* EXERCISE GOAL *
For the listing below, state how many lines include "bitmapOf". The number alone is the answer.

┌──

(** X18 at a sample input. *)
Lemma CreateProc_old_version_device_space_witness :
  versionLT_PictureImageFilterResolution PictureSamples.oldBuffer = true /\
  exists f b', CreateProc PictureSamples.oldBuffer = Some (f, b') /\
               fPictureResolution f = kDeviceSpace_PictureResolution.
Proof.
  split; [reflexivity|].
  eexists. eexists. split; [reflexivity|].
  exact (CreateProc_old_version_device_space PictureSamples.oldBuffer _ _
           eq_refl eq_refl).
Defined.

Lemma SkIRect_intersect_spec : forall a r b,
  SkIRect_intersect a r = Some b ->
  SkIRect_isEmpty b = false /\
  SkIRect.fLeft r <= SkIRect.fLeft b /\ SkIRect.fRight b <= SkIRect.fRight r /\
  SkIRect.fTop r <= SkIRect.fTop b /\ SkIRect.fBottom b <= SkIRect.fBottom r /\
  SkIRect.fLeft a <= SkIRect.fLeft b /\ SkIRect.fRight b <= SkIRect.fRight a /\
  SkIRect.fTop a <= SkIRect.fTop b /\ SkIRect.fBottom b <= SkIRect.fBottom a.
Proof.
  intros a r b H. unfold SkIRect_intersect in H.
  destruct (_ && _) eqn:Hc in H; [|discriminate].
  inversion H; subst; clear H.
  repeat (apply andb_true_iff in Hc; destruct Hc as [Hc ?]).
  unfold SkIRect_isEmpty in *. simpl.
  repeat match goal with
         | H : (_ <? _) = true |- _ => apply Z.ltb_lt in H
         | H : negb _ = true |- _ => apply negb_true_iff in H
         | H : (_ || _) = false |- _ => apply orb_false_iff in H; destruct H
         | H : (_ <=? _) = false |- _ => apply Z.leb_gt in H
         end.
  split; [|lia].
  apply orb_false_iff. split; apply Z.leb_gt; lia.
Qed.

Lemma to_i32_small : forall x, fitsInt32 x = true -> to_i32 x = x.
Proof.
  intros x H. unfold fitsInt32 in H. apply andb_true_iff in H. destruct H as [H1 H2].
  apply Z.leb_le in H1. apply Z.ltb_lt in H2. unfold to_i32.
  rewrite Z.mod_small by lia. lia.
Qed.

Lemma fitsInt32_between : forall x y, 0 <= x <= y -> fitsInt32 y = true -> fitsInt32 x = true.
Proof.
  intros x y Hxy H. unfold fitsInt32 in *. apply andb_true_iff in H. destruct H as [H1 H2].
  apply Z.leb_le in H1. apply Z.ltb_lt in H2.
  apply andb_true_iff. split; [apply Z.leb_le|apply Z.ltb_lt]; lia.
Qed.

(** X19. Let the rounded-out mapped crop rectangle and the clip bounds have
    [int32_t] edges, and the clip bounds a width and a height that are
    [int32_t]s.  When [onFilterImage] succeeds on a filter with a picture,
    it has drawn, once, into a device of the size of the part of the mapped
    crop rectangle that lies inside the clip bounds; that part is not
    empty, its width and height did not wrap, the result is the device's
    bitmap and the offset is the part's top-left corner, a point of the clip
    bounds.  When it fails it leaves the result and the offset alone and
    draws nothing. *)
Theorem onFilterImage_outcome :
  forall f proxy ctx result offset p,
    fPicture f = Some p ->
    isInt32Rect (SkRect.roundOut (mapRect proxy (ctm ctx) (fCropRect f))) = true ->
    isInt32Rect (clipBounds ctx) = true ->
    fitsInt32 (SkIRect.width (clipBounds ctx)) = true ->
    fitsInt32 (SkIRect.height (clipBounds ctx)) = true ->
    let r := onFilterImage f proxy ctx result offset in
    if returned r
    then exists device bounds,
           SkIRect_intersect (SkRect.roundOut (mapRect proxy (ctm ctx) (fCropRect f)))
                             (clipBounds ctx) = Some bounds /\
           createDevice proxy (SkIRect.width bounds) (SkIRect.height bounds)
             = Some device /\
           outResult r = bitmapOf device /\
           outOffset r = SkIPoint.Make (SkIRect.fLeft bounds) (SkIRect.fTop bounds) /\
           0 < SkIRect.width bounds /\ 0 < SkIRect.height bounds /\
           fitsInt32 (SkIRect.width bounds) = true /\
           fitsInt32 (SkIRect.height bounds) = true /\
           SkIRect.fLeft (clipBounds ctx) <= SkIPoint.fX (outOffset r)
             < SkIRect.fRight (clipBounds ctx) /\
           SkIRect.fTop (clipBounds ctx) <= SkIPoint.fY (outOffset r)
             < SkIRect.fBottom (clipBounds ctx) /\
           (drawCall r = Some (drawPictureAtLocalResolution device bounds) \/
            drawCall r = Some (drawPictureAtDeviceResolution device bounds))
    else outResult r = result /\ outOffset r = offset /\ drawCall r = None.
Proof.
  intros f proxy ctx result offset p Hp _ _ Hcw Hch r. subst r.
  unfold onFilterImage. rewrite Hp.
  destruct (SkIRect_intersect _ _) as [bounds|] eqn:Hi; simpl; [|auto].
  pose proof Hi as Hspec. apply SkIRect_intersect_spec in Hspec.
  destruct Hspec as (Hne & Hl & Hr & Ht & Hb & _).
  rewrite Hne.
  assert (Hdim : SkIRect.fLeft bounds < SkIRect.fRight bounds /\
                 SkIRect.fTop bounds < SkIRect.fBottom bounds).
  { unfold SkIRect_isEmpty in Hne. apply orb_false_iff in Hne.
    destruct Hne as [H1 H2]. apply Z.leb_gt in H1, H2. lia. }
  assert (Hw : fitsInt32 (SkIRect.width bounds) = true).
  { apply fitsInt32_between with (y := SkIRect.width (clipBounds ctx)); [|exact Hcw].
    unfold SkIRect.width. lia. }
  assert (Hh : fitsInt32 (SkIRect.height bounds) = true).
  { apply fitsInt32_between with (y := SkIRect.height (clipBounds ctx)); [|exact Hch].
    unfold SkIRect.height. lia. }
  unfold SkIRect_width32, SkIRect_height32.
  fold (SkIRect.width bounds). fold (SkIRect.height bounds).
  rewrite (to_i32_small _ Hw), (to_i32_small _ Hh).
  destruct (createDevice proxy _ _) as [device|] eqn:Hd; simpl; [|auto].
  exists device, bounds.
  split; [reflexivity|]. split; [exact Hd|]. split; [reflexivity|].
  split; [reflexivity|].
  unfold SkIRect.width, SkIRect.height in *.
  repeat split; try lia; auto.
  destruct (isLocalSpace _ && _); auto.
Qed.

(** X19 at a sample input: the crop rectangle (10,10,60,60) in a clip of
    40 by 40. *)
Lemma onFilterImage_outcome_witness :
  let r := onFilterImage PictureSamples.filter PictureSamples.proxy PictureSamples.ctx
                         emptyBitmap (SkIPoint.Make 3 4) in
  (fPicture PictureSamples.filter = Some PictureSamples.picture /\
   isInt32Rect (SkRect.roundOut (mapRect PictureSamples.proxy (ctm PictureSamples.ctx)
                                         (fCropRect PictureSamples.filter))) = true /\
   isInt32Rect (clipBounds PictureSamples.ctx) = true /\
   fitsInt32 (SkIRect.width (clipBounds PictureSamples.ctx)) = true /\
   fitsInt32 (SkIRect.height (clipBounds PictureSamples.ctx)) = true) /\
  returned r = true /\
  if returned r
  then exists device bounds,
         SkIRect_intersect
           (SkRect.roundOut (mapRect PictureSamples.proxy (ctm PictureSamples.ctx)
                                     (fCropRect PictureSamples.filter)))
           (clipBounds PictureSamples.ctx) = Some bounds /\
         createDevice PictureSamples.proxy (SkIRect.width bounds) (SkIRect.height bounds)
           = Some device /\
         outResult r = bitmapOf device /\
         outOffset r = SkIPoint.Make (SkIRect.fLeft bounds) (SkIRect.fTop bounds) /\
         0 < SkIRect.width bounds /\ 0 < SkIRect.height bounds /\
         fitsInt32 (SkIRect.width bounds) = true /\
         fitsInt32 (SkIRect.height bounds) = true /\
         SkIRect.fLeft (clipBounds PictureSamples.ctx) <= SkIPoint.fX (outOffset r)
           < SkIRect.fRight (clipBounds PictureSamples.ctx) /\
         SkIRect.fTop (clipBounds PictureSamples.ctx) <= SkIPoint.fY (outOffset r)
           < SkIRect.fBottom (clipBounds PictureSamples.ctx) /\
         (drawCall r = Some (drawPictureAtLocalResolution device bounds) \/
          drawCall r = Some (drawPictureAtDeviceResolution device bounds))
  else outResult r = emptyBitmap /\ outOffset r = SkIPoint.Make 3 4 /\ drawCall r = None.
Proof.
  intros r.
  exact (conj (conj eq_refl (conj eq_refl (conj eq_refl (conj eq_refl eq_refl))))
           (conj eq_refl
              (onFilterImage_outcome PictureSamples.filter PictureSamples.proxy
                 PictureSamples.ctx emptyBitmap (SkIPoint.Make 3 4) PictureSamples.picture
                 eq_refl eq_refl eq_refl eq_refl eq_refl))).
Defined.

End PictureFilterFacts.

(* ================================================================== *)
(** ** SKPBench *)

Section SKPBenchFacts.

Import SKPBench.

Lemma fTileRects_addTile : forall t c bo x y b,
  fTileRects (addTile t c bo x y b) = fTileRects b ++ [MakeXYWH x y t t].
Proof. reflexivity. Qed.

Lemma tilesAt_app : forall a b x y, tilesAt (a ++ b) x y = (tilesAt a x y + tilesAt b x y)%nat.
Proof. intros. unfold tilesAt. now rewrite filter_app, length_app. Qed.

└──

* RESPONSE TO THIS TASK *
2